Task description ::
In the records below, please retype word for word every line from the one containing "let k := (Z.of_N" through the final one, both included, and nothing else.

Records to use ::
(** * QuickCourt: booking conflicts, durations, status changes and the
    bookings endpoint

    A shallow embedding of

    - [supabase/migrations/20250924062155_rapid_spring.sql]: the [bookings]
      and [booking_notifications] tables with their constraints, the
      row-level security of [bookings] for reading, the utility functions
      [check_booking_conflicts], [calculate_booking_duration] and
      [create_booking_notification], the triggers
      [update_updated_at_column], [notify_owner_on_booking] and
      [notify_customer_on_status_change], and the view [facility_stats];
    - [server/routes.ts]: the handlers of [registerRoutes].

    SQL statements are functions from a database state to a result; a
    statement that raises an error has no effect (PostgreSQL rolls it back).
    The [INSERT] and [UPDATE] statements are those of a session that
    row-level security admits (the policies of sections 20 and 21 of the
    migration look at [customer_id] and at the facility's [owner_id], never
    at a status or a time; the "Service role bypass" policies admit every
    row). What a query reads depends on the session: the functions are
    [SECURITY INVOKER], so [check_booking_conflicts] reads the rows of
    [bookings] that the [SELECT] policies show its caller.

    [NUMERIC] arithmetic is PostgreSQL's, version 14 or later, where
    [EXTRACT] gives a [NUMERIC]: a quotient is rounded to the scale that
    [select_div_scale] picks. *)

From Stdlib Require Import QArith Qabs Ascii.
From stdpp Require Import gmap strings list fin_maps pretty.

Local Open Scope N_scope.

(** ** SQL values *)

(** [UUID] values, as 128-bit numbers. *)
Definition uuid := N.

(** [TIMESTAMPTZ] values, microseconds since the epoch. *)
Definition timestamptz := N.

(** [TIME] values, microseconds since midnight (PostgreSQL's own
    representation). *)
Definition time := N.

(** [INTERVAL] values, in microseconds (the difference of two [TIME]s has no
    month or day part). *)
Definition interval := Z.

(** [DATE] values, as a civil date; the code compares dates for equality and
    prints them. *)
Record date := mk_date { year : N; month : N; day : N }.

#[global] Instance date_eq_dec : EqDecision date.
Proof. solve_decision. Defined.

(** The time literal ['HH:MM:SS']. *)
Definition make_time (h m s : N) : time := ((h * 60 + m) * 60 + s) * 1000000.

(** *** Three-valued logic

    A SQL boolean is [TRUE], [FALSE] or [NULL]; a nullable value is an
    [option]. *)
Definition sql_bool := option bool.

Definition sql_and (a b : sql_bool) : sql_bool :=
  match a, b with
  | Some false, _ | _, Some false => Some false
  | Some true, Some true => Some true
  | _, _ => None
  end.

Definition sql_or (a b : sql_bool) : sql_bool :=
  match a, b with
  | Some true, _ | _, Some true => Some true
  | Some false, Some false => Some false
  | _, _ => None
  end.

Definition sql_cmp {A} (cmp : A → A → bool) (a b : option A) : sql_bool :=
  match a, b with
  | Some x, Some y => Some (cmp x y)
  | _, _ => None
  end.

(** [a = b], [a != b], [a < b] and [a > b]. *)
Definition sql_eq `{EqDecision A} : option A → option A → sql_bool :=
  sql_cmp (λ x y, bool_decide (x = y)).
Definition sql_ne `{EqDecision A} : option A → option A → sql_bool :=
  sql_cmp (λ x y, negb (bool_decide (x = y))).
Definition sql_lt : option time → option time → sql_bool := sql_cmp N.ltb.
Definition sql_gt : option time → option time → sql_bool :=
  sql_cmp (λ x y, N.ltb y x).

(** [a IS NULL] is never [NULL] itself. *)
Definition sql_is_null {A} (a : option A) : sql_bool :=
  Some (match a with None => true | Some _ => false end).

(** [a IN (v1, ..., vn)] for a list of non-null literals. *)
Definition sql_in (a : option string) (vs : list string) : sql_bool :=
  match a with
  | Some x => Some (bool_decide (x ∈ vs))
  | None => None
  end.

(** A [WHERE] clause, an [IF] and a [CHECK] read a SQL boolean differently:
    [WHERE] and [IF] take the row or the branch only on [TRUE], a [CHECK]
    rejects only on [FALSE]. *)
Definition is_true (b : sql_bool) : bool :=
  match b with Some true => true | _ => false end.
Definition check_passes (b : sql_bool) : bool :=
  match b with Some false => false | _ => true end.

Infix "AND" := sql_and (at level 41, left associativity, only parsing).
Infix "OR" := sql_or (at level 42, left associativity, only parsing).

(** [a || b] on text: [NULL] if either side is. *)
Definition sql_concat (a b : option string) : option string :=
  match a, b with
  | Some x, Some y => Some (x +:+ y)
  | _, _ => None
  end.

(** *** Text output of dates and times

    [date || text] and [time || text] print the value first: ISO dates
    (['YYYY-MM-DD'], the default [DateStyle]) and ['HH:MM:SS'] followed by
    the fraction of a second, if any, without trailing zeros. *)
Definition pad (width : nat) (n : N) : string :=
  let s := pretty n in
  String.concat "" (replicate (width - String.length s)%nat "0") +:+ s.

Fixpoint drop_zeros (s : string) : string :=
  match s with
  | String c s' => if Ascii.eqb c "0"%char then drop_zeros s' else s
  | EmptyString => s
  end.

Definition date_out (d : date) : string :=
  pad 4 (year d) +:+ "-" +:+ pad 2 (month d) +:+ "-" +:+ pad 2 (day d).

Definition time_out (t : time) : string :=
  let secs := t / 1000000 in
  let frac := t mod 1000000 in
  pad 2 (secs / 3600) +:+ ":" +:+ pad 2 (secs / 60 mod 60) +:+ ":"
    +:+ pad 2 (secs mod 60)
    +:+ (if frac =? 0 then ""
         else "." +:+ String.rev (drop_zeros (String.rev (pad 6 frac)))).

(** *** Numbers

    [NUMERIC] values are rationals. Storing one in a [DECIMAL(p,2)] column
    rounds it to hundredths, half away from zero, and raises
    [numeric_value_out_of_range] when the rounded value needs more than [p]
    digits; the column is modelled by its count of hundredths. *)
Definition round_hundredths (q : Q) : Z :=
  let n := (Qnum q * 100)%Z in
  let d := Zpos (Qden q) in
  (Z.sgn n * ((2 * Z.abs n + d) / (2 * d)))%Z.

Definition decimal_in (p : N) (q : Q) : option Z :=
  let h := round_hundredths q in
  if (Z.abs h <? 10 ^ Z.of_N p)%Z then Some h else None.

(** A [NUMERIC] value with its display scale: [unscaled] units of
    [10 ^ - dscale]. *)
Record numeric := mk_numeric { unscaled : Z; dscale : N }.

Definition numeric_value (n : numeric) : Q :=
  Qmake (unscaled n) (Z.to_pos (10 ^ Z.of_N (dscale n))).

(** [n / d] for [0 < d], rounded to an integer, half away from zero. *)
Definition round_div (n d : Z) : Z :=
  (Z.sgn n * ((2 * Z.abs n + d) / (2 * d)))%Z.

(** [q] in units of [10 ^ - k], rounded half away from zero. *)
Definition round_at (k : N) (q : Q) : Z :=
  round_div (Qnum q * 10 ^ Z.of_N k) (Zpos (Qden q)).

(** The number of decimal digits of [u > 0]. *)
Fixpoint decimal_digits_upto (fuel : nat) (u : Z) : Z :=
  match fuel with
  | O => 0
  | S fuel =>
      if (u <? 10)%Z then 1 else (1 + decimal_digits_upto fuel (u / 10))%Z
  end.

Definition decimal_digits (u : Z) : Z :=
  decimal_digits_upto (S (Z.to_nat (Z.log2 u))) u.

(** PostgreSQL keeps a [NUMERIC] in base 10000. Its weight is the exponent
    of its first digit that is not zero, and 0 for zero: the [w] with
    [10000 ^ w <= |v| < 10000 ^ (w + 1)]; [first_digit] is that digit, the
    integer part of [|v| / 10000 ^ w]. *)
Definition numeric_weight (n : numeric) : Z :=
  if (unscaled n =? 0)%Z then 0%Z
  else ((decimal_digits (Z.abs (unscaled n)) - 1 - Z.of_N (dscale n)) / 4)%Z.

Definition first_digit (n : numeric) : Z :=
  let k := (Z.of_N (dscale n) + 4 * numeric_weight n)%Z in
  if (0 <=? k)%Z then (Z.abs (unscaled n) / 10 ^ k)%Z
  else (Z.abs (unscaled n) * 10 ^ (- k))%Z.

(** [select_div_scale] of PostgreSQL's [numeric.c]: the scale of a quotient,
    chosen for at least 16 significant digits ([NUMERIC_MIN_SIG_DIGITS]) from
    an estimate of the quotient's weight, not less than the scale of either
    operand, and between 0 and 1000. *)
Definition select_div_scale (var1 var2 : numeric) : N :=
  let qweight :=
    (numeric_weight var1 - numeric_weight var2
     - (if (first_digit var1 <=? first_digit var2)%Z then 1 else 0))%Z in
  let rscale := (16 - qweight * 4)%Z in
  let rscale := Z.max rscale (Z.of_N (dscale var1)) in
  let rscale := Z.max rscale (Z.of_N (dscale var2)) in
  let rscale := Z.max rscale 0 in
  let rscale := Z.min rscale 1000 in
  Z.to_N rscale.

Your response ::
  let k := (Z.of_N (dscale n) + 4 * numeric_weight n)%Z in
  if (0 <=? k)%Z then (Z.abs (unscaled n) / 10 ^ k)%Z
  else (Z.abs (unscaled n) * 10 ^ (- k))%Z.

(** [select_div_scale] of PostgreSQL's [numeric.c]: the scale of a quotient,
    chosen for at least 16 significant digits ([NUMERIC_MIN_SIG_DIGITS]) from
    an estimate of the quotient's weight, not less than the scale of either
    operand, and between 0 and 1000. *)
Definition select_div_scale (var1 var2 : numeric) : N :=
  let qweight :=
    (numeric_weight var1 - numeric_weight var2
     - (if (first_digit var1 <=? first_digit var2)%Z then 1 else 0))%Z in
  let rscale := (16 - qweight * 4)%Z in
  let rscale := Z.max rscale (Z.of_N (dscale var1)) in
  let rscale := Z.max rscale (Z.of_N (dscale var2)) in
  let rscale := Z.max rscale 0 in
  let rscale := Z.min rscale 1000 in
  Z.to_N rscale.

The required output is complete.